> Description of the task
Repeat the listing below word for word, stopping after the line that contains "destruct o as [| |tmp].".
****
Lemma pike_loop_spec src candidates : ∀ st : St Backend,
  ∃ tried,
    attempts (pike_loop src candidates st).2
    = attempts st ++ ((λ t, TryPikepdf t.1 t.2) <$> tried)
    ∧ loop_tried candidates tried (pike_loop src candidates st).1.
Proof.
  induction candidates as [|pw rest IH]; intros st; simpl.
  - exists []. simpl. by rewrite app_nil_r.
  - destruct (pike_try src pw (backend st)) as [o b].
    destruct o as [| |tmp].
    + destruct (IH (mkSt b (attempts st ++ [TryPikepdf pw Rejected]))) as (tried & Ha & Ht).
      exists ((pw, Rejected) :: tried). simpl in *. rewrite Ha, <- app_assoc.
      split; [done|]. by apply loop_tried_failed.
    + destruct (IH (mkSt b (attempts st ++ [TryPikepdf pw Raised]))) as (tried & Ha & Ht).
      exists ((pw, Raised) :: tried). simpl in *. rewrite Ha, <- app_assoc.
      split; [done|]. by apply loop_tried_failed.
    + exists [(pw, Written tmp)]. simpl. split; [done|]. apply loop_tried_written.
Qed.

Lemma pike_part_spec src candidates (st : St Backend) :
  ∃ evs,
    attempts (pike_part src candidates st).2 = attempts st ++ evs
    ∧ fallback src candidates evs (pike_part src candidates st).1.
Proof.
  unfold Decrypt.pike_part.
  destruct (pike_import (backend st)) as [[|] b].
  - destruct (pike_loop_spec src candidates (mkSt b (attempts st ++ [ImportPikepdf true])))
      as (tried & Ha & Ht).
    exists (ImportPikepdf true :: ((λ t, TryPikepdf t.1 t.2) <$> tried)).
    destruct (pike_loop src candidates _) as [res st2]. simpl in *.
    split.
    + destruct res as [[tmp pw]|]; simpl; by rewrite Ha, <- app_assoc.
    + exists true, tried, res. split; [done|]. split; [done|].
      by destruct res as [[??]|].
  - exists [ImportPikepdf false]. simpl. split; [done|].
    exists false, [], None. by split_and!.
Qed.


End Backends.

Example decrypt_falls_back_to_pikepdf :
  try_decrypt_pdf nat sample_open sample_pypdf sample_import sample_pike
    "downloads/advice.pdf" ["hdfc#1"; "21893044"; "beta"] (mkSt 0 [])
  = (("/tmp/tmpab12.pdf", Some "21893044"),
     mkSt 7 [ OpenPyPDF2 (Some true);
              TryPyPDF2 "hdfc#1" Rejected; TryPyPDF2 "21893044" Raised;
              TryPyPDF2 "beta" Rejected;
              ImportPikepdf true;
              TryPikepdf "hdfc#1" Raised;
              TryPikepdf "21893044" (Written "/tmp/tmpab12.pdf") ]).
Proof. reflexivity. Qed.

End DecryptFacts.

Module MailFacts.
Import Text Passwords Mail.

Lemma all_chars_lstrip f s : all_chars f s = true → all_chars f (lstrip s) = true.
Proof.
  induction s as [|c s IH]; simpl; [done|].
  intros [Hc Hs]%andb_prop. destruct (is_space c); [by apply IH|].
  simpl. by rewrite Hc, Hs.
Qed.

Lemma all_chars_rstrip f s : all_chars f s = true → all_chars f (rstrip s) = true.
Proof.
  induction s as [|c s IH]; simpl; [done|].
  intros [Hc Hs]%andb_prop. specialize (IH Hs).
  destruct (rstrip s) as [|d t].
  - destruct (is_space c); simpl; [done|]. by rewrite Hc.
  - change (all_chars f (String c (String d t)) = true).
    change (f c && all_chars f (String d t) = true). by rewrite Hc, IH.
Qed.

Lemma all_chars_strip f s : all_chars f s = true → all_chars f (strip s) = true.
Proof. intros. by apply all_chars_rstrip, all_chars_lstrip. Qed.

Lemma split_seps_no_sep s :
  Forall (λ p, all_chars (λ c, negb (is_sep c)) p = true) (split_seps s).
Proof.
  induction s as [|c s IH]; simpl.
  - by constructor.
  - destruct (is_sep c) eqn:Hc.
    + by constructor.
    + destruct (split_seps s) as [|h t].
      * constructor; [|done]. simpl. by rewrite Hc.
      * inversion IH as [|? ? Hh Ht]; subst. constructor; [|done].
        simpl. by rewrite Hc, Hh.
Qed.

Lemma elem_of_stripped_nonempty r l :
  r ∈ stripped_nonempty l ↔ r ≠ "" ∧ ∃ p, p ∈ l ∧ r = strip p.
Proof.
  unfold stripped_nonempty. rewrite list_elem_of_filter, list_elem_of_fmap.
  split; intros [? (p & ? & ?)]; split; eauto.
Qed.

Lemma block_parts_clean block : Forall clean (block_parts block).
Proof.
  apply Forall_forall. intros r Hr.
  assert (r ∈ stripped_nonempty (split_seps block)) as Hin.
  { destruct block; [by apply elem_of_nil in Hr|done]. }
  apply elem_of_stripped_nonempty in Hin as (Hne & p & Hp & ->).
  split_and!; [done|apply ShapeFacts.strip_strip|].
  apply all_chars_strip.
  pose proof (split_seps_no_sep block) as Hall.
  rewrite Forall_forall in Hall. by apply Hall.
Qed.

Lemma header_value_case hs n n' :
  lower n = lower n' → header_value hs n = header_value hs n'.
Proof. intros Hn. induction hs as [|h hs IH]; simpl; [done|]. by rewrite Hn, IH. Qed.

(** X20.  Every recipient is a non-empty address without whitespace at
    its ends and without a separator inside, whatever the [To], [Cc] and
    [Bcc] headers hold; a message without these headers has no
    recipient. *)
Theorem recipients_are_clean hs :
  Forall clean (get_recipients hs)
  ∧ (Forall (λ h, lower (hdr_name h) ∉ ["to"; "cc"; "bcc"]) hs →
     get_recipients hs = []).
Proof.
  split.
  - unfold get_recipients. simpl. rewrite app_nil_r.
    repeat (apply Forall_app; split); apply block_parts_clean.
  - intros Hnone.
    assert (∀ n, lower n ∈ ["to"; "cc"; "bcc"] → header_value hs n = "") as Hv.
    { intros n Hn. induction Hnone as [|h hs Hh _ IH]; simpl; [done|].
      destruct (String.eqb_spec (lower (hdr_name h)) (lower n)) as [Heq|]; [|done].
      rewrite Heq in Hh. done. }
    unfold get_recipients.
    rewrite !Hv by (vm_compute; set_solver). done.
Qed.

Example recipients_sample :
  get_recipients sample_headers
  = ["ops@example.com"; "treasury@example.com"; "audit@example.com"].
Proof. reflexivity. Qed.

End MailFacts.

Module HintFacts.
Import Text Passwords Mail MailFacts.

Lemma pw_char_not_space c : is_pw_char c = true → is_space c = false.
Proof. destruct c as [[] [] [] [] [] [] [] []]; vm_compute; congruence. Qed.

Lemma all_chars_take_pw s : all_chars is_pw_char (take_pw s) = true.
Proof.
  induction s as [|c s IH]; simpl; [done|].
  destruct (is_pw_char c) eqn:Hc; simpl; [|done]. by rewrite Hc.
Qed.

Lemma starts_with_take_pw s : starts_with (take_pw s) s = true.
Proof.
  induction s as [|c s IH]; simpl; [done|].
  destruct (is_pw_char c); simpl; [|done]. by rewrite Ascii.eqb_refl.
Qed.

Lemma contains_starts_with n h : starts_with n h = true → contains n h = true.
Proof. intros H. destruct h; simpl in *; by rewrite H. Qed.

Lemma contains_tail n c h : contains n h = true → contains n (String c h) = true.
Proof.
  intros H. change (starts_with n (String c h) || contains n h = true).
  rewrite H. apply orb_true_r.
Qed.

Lemma contains_drop_str n k : ∀ s,
  contains n (drop_str k s) = true → contains n s = true.
Proof.
  induction k as [|k IH]; intros s; [by destruct s|].
  destruct s as [|c s]; [done|]. simpl drop_str. intros H.
  by apply contains_tail, IH.
Qed.

Lemma stripped_no_space s :
  all_chars (λ c, negb (is_space c)) s = true → strip s = s.
Proof.
  intros Hs. unfold strip.
  assert (lstrip s = s) as ->.
  { destruct s as [|c s]; [done|]. simpl in *.
    apply andb_prop in Hs as [Hc _]. by apply negb_true_iff in Hc as ->. }
  induction s as [|c s IH]; simpl in *; [done|].
  apply andb_prop in Hs as [Hc Hs]. apply negb_true_iff in Hc.
  rewrite (IH Hs). destruct s; [by rewrite Hc|done].
Qed.

Lemma all_chars_impl (f g : ascii → bool) s :
  (∀ c, f c = true → g c = true) → all_chars f s = true → all_chars g s = true.
Proof.
  intros Hfg. induction s as [|c s IH]; simpl; [done|].
  intros [Hc Hs]%andb_prop. by rewrite (Hfg c Hc), (IH Hs).
Qed.

Lemma pw_token_stripped s : all_chars is_pw_char s = true → strip s = s.
Proof.
  intros H. apply stripped_no_space. revert H. apply all_chars_impl.
  intros c Hc. by rewrite (pw_char_not_space c Hc).
Qed.

Lemma match_hint_token s tok len : match_hint s = Some (tok, len) → token_of s tok.
Proof.
  unfold match_hint.
  set (k := if starts_with "password" (lower s) then Some 8
            else if starts_with "pwd" (lower s) then Some 3 else None).
  destruct k as [k|]; [|done].
  destruct (drop_str (count_spaces (drop_str k s)) (drop_str k s)) as [|c s3] eqn:Hd;
    [done|].
  destruct (Ascii.eqb c ":" || Ascii.eqb c "-"); [|done].
  destruct (take_pw (drop_str (count_spaces s3) s3)) as [|a t] eqn:Ht; [done|].
  intros [= <- _]. rewrite <- Ht. split_and!.
  - by rewrite Ht.
  - apply all_chars_take_pw.
  - eapply contains_drop_str, contains_drop_str. rewrite Hd.
    apply contains_tail. eapply contains_drop_str.
    apply contains_starts_with, starts_with_take_pw.
Qed.

Lemma findall_from_tokens s : ∀ skip, Forall (token_of s) (findall_from skip s).
Proof.
  induction s as [|c s IH]; intros skip; simpl; [done|].
  assert (∀ l, Forall (token_of s) l → Forall (token_of (String c s)) l) as Hup.
  { intros l Hl. eapply Forall_impl; [exact Hl|]. intros tok (? & ? & ?).
    split_and!; [done..|]. by apply contains_tail. }
  destruct skip as [|k]; [|apply Hup, IH].
  destruct (match_hint (String c s)) as [[tok len]|] eqn:Hm; [|apply Hup, IH].
  constructor; [by eapply match_hint_token|apply Hup, IH].
Qed.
****
> Response area
Lemma pike_loop_spec src candidates : ∀ st : St Backend,
  ∃ tried,
    attempts (pike_loop src candidates st).2
    = attempts st ++ ((λ t, TryPikepdf t.1 t.2) <$> tried)
    ∧ loop_tried candidates tried (pike_loop src candidates st).1.
Proof.
  induction candidates as [|pw rest IH]; intros st; simpl.
  - exists []. simpl. by rewrite app_nil_r.
  - destruct (pike_try src pw (backend st)) as [o b].
    destruct o as [| |tmp].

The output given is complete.